Every record below needs to be retyped exactly as it appears.
◆ ◆ ◆
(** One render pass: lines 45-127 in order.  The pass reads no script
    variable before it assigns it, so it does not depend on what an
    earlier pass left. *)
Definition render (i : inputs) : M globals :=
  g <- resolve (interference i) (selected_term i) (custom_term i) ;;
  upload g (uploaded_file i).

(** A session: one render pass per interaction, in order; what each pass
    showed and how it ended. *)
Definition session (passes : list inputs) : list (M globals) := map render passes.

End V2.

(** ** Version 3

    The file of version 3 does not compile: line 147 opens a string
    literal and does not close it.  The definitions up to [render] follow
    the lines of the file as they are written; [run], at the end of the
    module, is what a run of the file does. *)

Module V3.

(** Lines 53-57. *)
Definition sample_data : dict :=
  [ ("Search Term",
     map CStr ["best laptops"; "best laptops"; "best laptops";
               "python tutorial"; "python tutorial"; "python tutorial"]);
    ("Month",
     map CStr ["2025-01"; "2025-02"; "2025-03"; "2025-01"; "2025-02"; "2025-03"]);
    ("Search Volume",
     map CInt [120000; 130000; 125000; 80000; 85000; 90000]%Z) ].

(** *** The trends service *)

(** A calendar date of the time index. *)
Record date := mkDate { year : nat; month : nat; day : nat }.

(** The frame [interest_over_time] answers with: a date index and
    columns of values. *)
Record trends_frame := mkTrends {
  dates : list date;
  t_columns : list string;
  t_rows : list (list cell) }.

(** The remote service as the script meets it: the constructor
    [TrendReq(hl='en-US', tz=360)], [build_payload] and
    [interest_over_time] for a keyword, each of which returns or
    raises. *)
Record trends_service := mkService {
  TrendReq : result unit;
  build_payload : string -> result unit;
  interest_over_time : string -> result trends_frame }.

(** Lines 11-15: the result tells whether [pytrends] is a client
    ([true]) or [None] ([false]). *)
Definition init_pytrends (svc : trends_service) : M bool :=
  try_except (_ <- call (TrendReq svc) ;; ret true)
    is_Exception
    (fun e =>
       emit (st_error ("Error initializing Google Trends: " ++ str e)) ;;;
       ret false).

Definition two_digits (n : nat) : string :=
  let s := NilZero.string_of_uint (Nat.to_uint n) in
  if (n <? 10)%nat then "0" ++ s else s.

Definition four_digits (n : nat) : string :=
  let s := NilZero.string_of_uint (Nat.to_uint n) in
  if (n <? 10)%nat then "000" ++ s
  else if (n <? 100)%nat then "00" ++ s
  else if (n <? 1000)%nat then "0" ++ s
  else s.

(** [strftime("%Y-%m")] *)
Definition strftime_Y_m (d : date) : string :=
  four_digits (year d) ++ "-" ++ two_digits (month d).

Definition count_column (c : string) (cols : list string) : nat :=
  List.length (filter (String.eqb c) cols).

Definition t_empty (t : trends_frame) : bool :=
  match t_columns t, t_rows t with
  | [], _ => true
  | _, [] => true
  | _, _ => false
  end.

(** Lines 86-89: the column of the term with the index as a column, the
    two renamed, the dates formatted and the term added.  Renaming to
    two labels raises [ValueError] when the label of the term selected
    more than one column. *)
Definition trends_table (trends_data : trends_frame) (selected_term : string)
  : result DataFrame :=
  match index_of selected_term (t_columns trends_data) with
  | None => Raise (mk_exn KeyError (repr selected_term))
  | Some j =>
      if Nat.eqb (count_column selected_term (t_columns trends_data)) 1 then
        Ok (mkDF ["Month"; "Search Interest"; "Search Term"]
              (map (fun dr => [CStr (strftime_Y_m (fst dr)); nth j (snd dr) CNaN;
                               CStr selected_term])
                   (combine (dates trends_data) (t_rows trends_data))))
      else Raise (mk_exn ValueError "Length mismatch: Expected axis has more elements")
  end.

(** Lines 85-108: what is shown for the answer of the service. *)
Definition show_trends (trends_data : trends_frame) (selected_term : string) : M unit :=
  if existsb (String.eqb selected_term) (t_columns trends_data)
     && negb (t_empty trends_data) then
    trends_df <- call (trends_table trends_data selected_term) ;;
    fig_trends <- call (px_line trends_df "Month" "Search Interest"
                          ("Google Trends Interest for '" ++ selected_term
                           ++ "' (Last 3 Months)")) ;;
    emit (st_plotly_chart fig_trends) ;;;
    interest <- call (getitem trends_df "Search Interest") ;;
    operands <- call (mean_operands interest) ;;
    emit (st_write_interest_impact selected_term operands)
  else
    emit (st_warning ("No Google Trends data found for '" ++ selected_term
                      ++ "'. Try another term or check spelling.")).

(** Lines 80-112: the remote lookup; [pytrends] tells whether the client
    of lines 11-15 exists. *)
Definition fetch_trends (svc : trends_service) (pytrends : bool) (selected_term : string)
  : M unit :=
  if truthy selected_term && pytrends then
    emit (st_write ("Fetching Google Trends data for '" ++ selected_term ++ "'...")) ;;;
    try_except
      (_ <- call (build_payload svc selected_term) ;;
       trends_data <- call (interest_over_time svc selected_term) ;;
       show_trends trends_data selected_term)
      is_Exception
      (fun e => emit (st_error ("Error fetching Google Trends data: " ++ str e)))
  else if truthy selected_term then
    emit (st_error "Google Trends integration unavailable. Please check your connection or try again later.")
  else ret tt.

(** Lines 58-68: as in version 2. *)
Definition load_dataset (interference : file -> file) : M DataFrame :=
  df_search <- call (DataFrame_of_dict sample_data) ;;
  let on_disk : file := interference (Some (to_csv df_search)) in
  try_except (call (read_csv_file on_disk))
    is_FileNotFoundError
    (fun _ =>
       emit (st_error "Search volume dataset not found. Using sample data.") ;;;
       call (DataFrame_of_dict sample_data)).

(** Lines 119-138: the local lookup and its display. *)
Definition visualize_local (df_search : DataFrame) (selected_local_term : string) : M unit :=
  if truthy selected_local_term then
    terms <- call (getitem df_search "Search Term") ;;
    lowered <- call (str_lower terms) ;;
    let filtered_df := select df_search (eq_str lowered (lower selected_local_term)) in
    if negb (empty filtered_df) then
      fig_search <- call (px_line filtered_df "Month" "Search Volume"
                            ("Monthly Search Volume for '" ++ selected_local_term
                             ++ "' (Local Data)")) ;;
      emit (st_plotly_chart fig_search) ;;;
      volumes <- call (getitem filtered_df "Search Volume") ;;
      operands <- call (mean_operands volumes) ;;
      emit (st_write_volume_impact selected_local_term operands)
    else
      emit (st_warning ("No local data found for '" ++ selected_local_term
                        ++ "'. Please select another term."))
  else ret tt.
◆ ◆ ◆
ANSWER SPACE.
(** One render pass: lines 45-127 in order.  The pass reads no script
    variable before it assigns it, so it does not depend on what an
    earlier pass left. *)
Definition render (i : inputs) : M globals :=
  g <- resolve (interference i) (selected_term i) (custom_term i) ;;
  upload g (uploaded_file i).

(** A session: one render pass per interaction, in order; what each pass
    showed and how it ended. *)
Definition session (passes : list inputs) : list (M globals) := map render passes.

End V2.

(** ** Version 3

    The file of version 3 does not compile: line 147 opens a string
    literal and does not close it.  The definitions up to [render] follow
    the lines of the file as they are written; [run], at the end of the
    module, is what a run of the file does. *)

Module V3.

(** Lines 53-57. *)
Definition sample_data : dict :=
  [ ("Search Term",
     map CStr ["best laptops"; "best laptops"; "best laptops";
               "python tutorial"; "python tutorial"; "python tutorial"]);
    ("Month",
     map CStr ["2025-01"; "2025-02"; "2025-03"; "2025-01"; "2025-02"; "2025-03"]);
    ("Search Volume",
     map CInt [120000; 130000; 125000; 80000; 85000; 90000]%Z) ].

(** *** The trends service *)

(** A calendar date of the time index. *)
Record date := mkDate { year : nat; month : nat; day : nat }.

(** The frame [interest_over_time] answers with: a date index and
    columns of values. *)
Record trends_frame := mkTrends {
  dates : list date;
  t_columns : list string;
  t_rows : list (list cell) }.

(** The remote service as the script meets it: the constructor
    [TrendReq(hl='en-US', tz=360)], [build_payload] and
    [interest_over_time] for a keyword, each of which returns or
    raises. *)
Record trends_service := mkService {
  TrendReq : result unit;
  build_payload : string -> result unit;
  interest_over_time : string -> result trends_frame }.

(** Lines 11-15: the result tells whether [pytrends] is a client
    ([true]) or [None] ([false]). *)
Definition init_pytrends (svc : trends_service) : M bool :=
  try_except (_ <- call (TrendReq svc) ;; ret true)
    is_Exception
    (fun e =>
       emit (st_error ("Error initializing Google Trends: " ++ str e)) ;;;
       ret false).

Definition two_digits (n : nat) : string :=
  let s := NilZero.string_of_uint (Nat.to_uint n) in
  if (n <? 10)%nat then "0" ++ s else s.

Definition four_digits (n : nat) : string :=
  let s := NilZero.string_of_uint (Nat.to_uint n) in
  if (n <? 10)%nat then "000" ++ s
  else if (n <? 100)%nat then "00" ++ s
  else if (n <? 1000)%nat then "0" ++ s
  else s.

(** [strftime("%Y-%m")] *)
Definition strftime_Y_m (d : date) : string :=
  four_digits (year d) ++ "-" ++ two_digits (month d).

Definition count_column (c : string) (cols : list string) : nat :=
  List.length (filter (String.eqb c) cols).

Definition t_empty (t : trends_frame) : bool :=
  match t_columns t, t_rows t with
  | [], _ => true
  | _, [] => true
  | _, _ => false
  end.

(** Lines 86-89: the column of the term with the index as a column, the
    two renamed, the dates formatted and the term added.  Renaming to
    two labels raises [ValueError] when the label of the term selected
    more than one column. *)
Definition trends_table (trends_data : trends_frame) (selected_term : string)
  : result DataFrame :=
  match index_of selected_term (t_columns trends_data) with
  | None => Raise (mk_exn KeyError (repr selected_term))
  | Some j =>
      if Nat.eqb (count_column selected_term (t_columns trends_data)) 1 then
        Ok (mkDF ["Month"; "Search Interest"; "Search Term"]
              (map (fun dr => [CStr (strftime_Y_m (fst dr)); nth j (snd dr) CNaN;
                               CStr selected_term])
                   (combine (dates trends_data) (t_rows trends_data))))
      else Raise (mk_exn ValueError "Length mismatch: Expected axis has more elements")
  end.

(** Lines 85-108: what is shown for the answer of the service. *)
Definition show_trends (trends_data : trends_frame) (selected_term : string) : M unit :=
  if existsb (String.eqb selected_term) (t_columns trends_data)
     && negb (t_empty trends_data) then
    trends_df <- call (trends_table trends_data selected_term) ;;
    fig_trends <- call (px_line trends_df "Month" "Search Interest"
                          ("Google Trends Interest for '" ++ selected_term
                           ++ "' (Last 3 Months)")) ;;
    emit (st_plotly_chart fig_trends) ;;;
    interest <- call (getitem trends_df "Search Interest") ;;
    operands <- call (mean_operands interest) ;;
    emit (st_write_interest_impact selected_term operands)
  else
    emit (st_warning ("No Google Trends data found for '" ++ selected_term
                      ++ "'. Try another term or check spelling.")).

(** Lines 80-112: the remote lookup; [pytrends] tells whether the client
    of lines 11-15 exists. *)
Definition fetch_trends (svc : trends_service) (pytrends : bool) (selected_term : string)
  : M unit :=
  if truthy selected_term && pytrends then
    emit (st_write ("Fetching Google Trends data for '" ++ selected_term ++ "'...")) ;;;
    try_except
      (_ <- call (build_payload svc selected_term) ;;
       trends_data <- call (interest_over_time svc selected_term) ;;
       show_trends trends_data selected_term)
      is_Exception
      (fun e => emit (st_error ("Error fetching Google Trends data: " ++ str e)))
  else if truthy selected_term then
    emit (st_error "Google Trends integration unavailable. Please check your connection or try again later.")
  else ret tt.

(** Lines 58-68: as in version 2. *)
Definition load_dataset (interference : file -> file) : M DataFrame :=
  df_search <- call (DataFrame_of_dict sample_data) ;;
  let on_disk : file := interference (Some (to_csv df_search)) in
  try_except (call (read_csv_file on_disk))
    is_FileNotFoundError
    (fun _ =>
       emit (st_error "Search volume dataset not found. Using sample data.") ;;;
       call (DataFrame_of_dict sample_data)).

(** Lines 119-138: the local lookup and its display. *)
Definition visualize_local (df_search : DataFrame) (selected_local_term : string) : M unit :=
  if truthy selected_local_term then
    terms <- call (getitem df_search "Search Term") ;;
    lowered <- call (str_lower terms) ;;
    let filtered_df := select df_search (eq_str lowered (lower selected_local_term)) in
    if negb (empty filtered_df) then
      fig_search <- call (px_line filtered_df "Month" "Search Volume"
                            ("Monthly Search Volume for '" ++ selected_local_term
                             ++ "' (Local Data)")) ;;
      emit (st_plotly_chart fig_search) ;;;
      volumes <- call (getitem filtered_df "Search Volume") ;;
      operands <- call (mean_operands volumes) ;;
      emit (st_write_volume_impact selected_local_term operands)
    else
      emit (st_warning ("No local data found for '" ++ selected_local_term
                        ++ "'. Please select another term."))
  else ret tt.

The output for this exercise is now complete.